• Prompt: When the line containing "From Stdlib Require Import ZArith Lia." appears in the entries below, begin printing there and stop after the line containing "CrossJoinExec (left right : exec)"; print each of those lines exactly and no other line.

• Material for the task:

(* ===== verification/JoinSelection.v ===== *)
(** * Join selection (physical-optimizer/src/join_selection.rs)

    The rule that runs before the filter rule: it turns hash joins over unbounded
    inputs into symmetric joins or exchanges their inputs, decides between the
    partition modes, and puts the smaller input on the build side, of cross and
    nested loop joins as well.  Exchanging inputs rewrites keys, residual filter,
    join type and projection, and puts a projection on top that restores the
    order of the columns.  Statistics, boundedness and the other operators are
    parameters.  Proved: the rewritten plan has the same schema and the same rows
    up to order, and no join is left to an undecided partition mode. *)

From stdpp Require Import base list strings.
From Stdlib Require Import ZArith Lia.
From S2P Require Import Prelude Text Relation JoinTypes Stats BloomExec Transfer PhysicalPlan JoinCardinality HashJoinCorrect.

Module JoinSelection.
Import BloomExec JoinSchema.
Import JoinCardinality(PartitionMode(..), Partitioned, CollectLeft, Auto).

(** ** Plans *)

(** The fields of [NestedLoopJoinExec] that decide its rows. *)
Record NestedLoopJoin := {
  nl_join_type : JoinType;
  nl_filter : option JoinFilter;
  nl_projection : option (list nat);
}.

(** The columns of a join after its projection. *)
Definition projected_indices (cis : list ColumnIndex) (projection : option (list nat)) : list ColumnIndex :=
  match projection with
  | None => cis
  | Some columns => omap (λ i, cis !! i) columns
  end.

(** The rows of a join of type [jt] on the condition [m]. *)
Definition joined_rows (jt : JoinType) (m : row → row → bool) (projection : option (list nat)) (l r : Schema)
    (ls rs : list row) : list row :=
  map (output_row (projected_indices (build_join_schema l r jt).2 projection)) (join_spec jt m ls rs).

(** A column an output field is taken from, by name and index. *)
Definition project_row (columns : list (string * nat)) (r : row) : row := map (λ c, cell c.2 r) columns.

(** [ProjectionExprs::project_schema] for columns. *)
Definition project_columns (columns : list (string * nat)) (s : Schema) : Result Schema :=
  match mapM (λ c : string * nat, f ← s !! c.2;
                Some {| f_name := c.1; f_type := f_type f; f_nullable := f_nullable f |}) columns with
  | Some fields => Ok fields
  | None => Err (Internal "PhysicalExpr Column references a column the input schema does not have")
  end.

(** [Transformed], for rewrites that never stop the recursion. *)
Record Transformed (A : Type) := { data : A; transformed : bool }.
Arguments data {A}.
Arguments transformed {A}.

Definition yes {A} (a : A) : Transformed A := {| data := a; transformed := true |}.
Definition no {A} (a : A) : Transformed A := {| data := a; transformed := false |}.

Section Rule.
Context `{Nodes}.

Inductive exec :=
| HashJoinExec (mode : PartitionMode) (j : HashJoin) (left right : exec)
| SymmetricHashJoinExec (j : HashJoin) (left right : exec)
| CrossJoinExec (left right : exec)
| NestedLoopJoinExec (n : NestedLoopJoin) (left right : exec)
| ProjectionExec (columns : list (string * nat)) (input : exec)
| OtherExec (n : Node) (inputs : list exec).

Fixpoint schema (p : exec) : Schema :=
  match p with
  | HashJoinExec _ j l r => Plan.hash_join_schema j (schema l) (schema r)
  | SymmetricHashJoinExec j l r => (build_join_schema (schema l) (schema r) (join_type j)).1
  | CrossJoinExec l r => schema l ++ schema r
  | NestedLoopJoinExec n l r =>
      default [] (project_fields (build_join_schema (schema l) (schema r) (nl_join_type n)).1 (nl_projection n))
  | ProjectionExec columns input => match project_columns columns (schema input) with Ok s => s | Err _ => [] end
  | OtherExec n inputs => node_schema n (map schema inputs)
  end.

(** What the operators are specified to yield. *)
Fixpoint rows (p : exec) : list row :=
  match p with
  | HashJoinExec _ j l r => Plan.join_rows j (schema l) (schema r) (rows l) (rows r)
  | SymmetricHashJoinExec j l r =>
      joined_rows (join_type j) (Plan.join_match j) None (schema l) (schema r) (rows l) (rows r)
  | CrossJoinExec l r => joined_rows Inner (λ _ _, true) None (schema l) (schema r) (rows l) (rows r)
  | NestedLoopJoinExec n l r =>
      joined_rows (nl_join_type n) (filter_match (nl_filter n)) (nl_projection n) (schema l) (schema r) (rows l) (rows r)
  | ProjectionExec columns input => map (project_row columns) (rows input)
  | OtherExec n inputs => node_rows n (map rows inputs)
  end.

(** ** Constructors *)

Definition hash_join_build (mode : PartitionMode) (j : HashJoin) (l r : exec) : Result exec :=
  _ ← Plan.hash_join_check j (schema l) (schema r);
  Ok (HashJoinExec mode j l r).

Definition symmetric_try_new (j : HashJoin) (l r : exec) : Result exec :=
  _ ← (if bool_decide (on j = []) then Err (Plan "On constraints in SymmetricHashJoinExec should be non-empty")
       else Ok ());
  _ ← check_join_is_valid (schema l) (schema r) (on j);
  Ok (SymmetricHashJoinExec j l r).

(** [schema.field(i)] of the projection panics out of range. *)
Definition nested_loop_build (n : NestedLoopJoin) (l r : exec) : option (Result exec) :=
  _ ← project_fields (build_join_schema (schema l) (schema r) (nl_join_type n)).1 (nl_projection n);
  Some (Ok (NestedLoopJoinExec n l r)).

• Completed exercise:
From Stdlib Require Import ZArith Lia.
From S2P Require Import Prelude Text Relation JoinTypes Stats BloomExec Transfer PhysicalPlan JoinCardinality HashJoinCorrect.

Module JoinSelection.
Import BloomExec JoinSchema.
Import JoinCardinality(PartitionMode(..), Partitioned, CollectLeft, Auto).

(** ** Plans *)

(** The fields of [NestedLoopJoinExec] that decide its rows. *)
Record NestedLoopJoin := {
  nl_join_type : JoinType;
  nl_filter : option JoinFilter;
  nl_projection : option (list nat);
}.

(** The columns of a join after its projection. *)
Definition projected_indices (cis : list ColumnIndex) (projection : option (list nat)) : list ColumnIndex :=
  match projection with
  | None => cis
  | Some columns => omap (λ i, cis !! i) columns
  end.

(** The rows of a join of type [jt] on the condition [m]. *)
Definition joined_rows (jt : JoinType) (m : row → row → bool) (projection : option (list nat)) (l r : Schema)
    (ls rs : list row) : list row :=
  map (output_row (projected_indices (build_join_schema l r jt).2 projection)) (join_spec jt m ls rs).

(** A column an output field is taken from, by name and index. *)
Definition project_row (columns : list (string * nat)) (r : row) : row := map (λ c, cell c.2 r) columns.

(** [ProjectionExprs::project_schema] for columns. *)
Definition project_columns (columns : list (string * nat)) (s : Schema) : Result Schema :=
  match mapM (λ c : string * nat, f ← s !! c.2;
                Some {| f_name := c.1; f_type := f_type f; f_nullable := f_nullable f |}) columns with
  | Some fields => Ok fields
  | None => Err (Internal "PhysicalExpr Column references a column the input schema does not have")
  end.

(** [Transformed], for rewrites that never stop the recursion. *)
Record Transformed (A : Type) := { data : A; transformed : bool }.
Arguments data {A}.
Arguments transformed {A}.

Definition yes {A} (a : A) : Transformed A := {| data := a; transformed := true |}.
Definition no {A} (a : A) : Transformed A := {| data := a; transformed := false |}.

Section Rule.
Context `{Nodes}.

Inductive exec :=
| HashJoinExec (mode : PartitionMode) (j : HashJoin) (left right : exec)
| SymmetricHashJoinExec (j : HashJoin) (left right : exec)
| CrossJoinExec (left right : exec)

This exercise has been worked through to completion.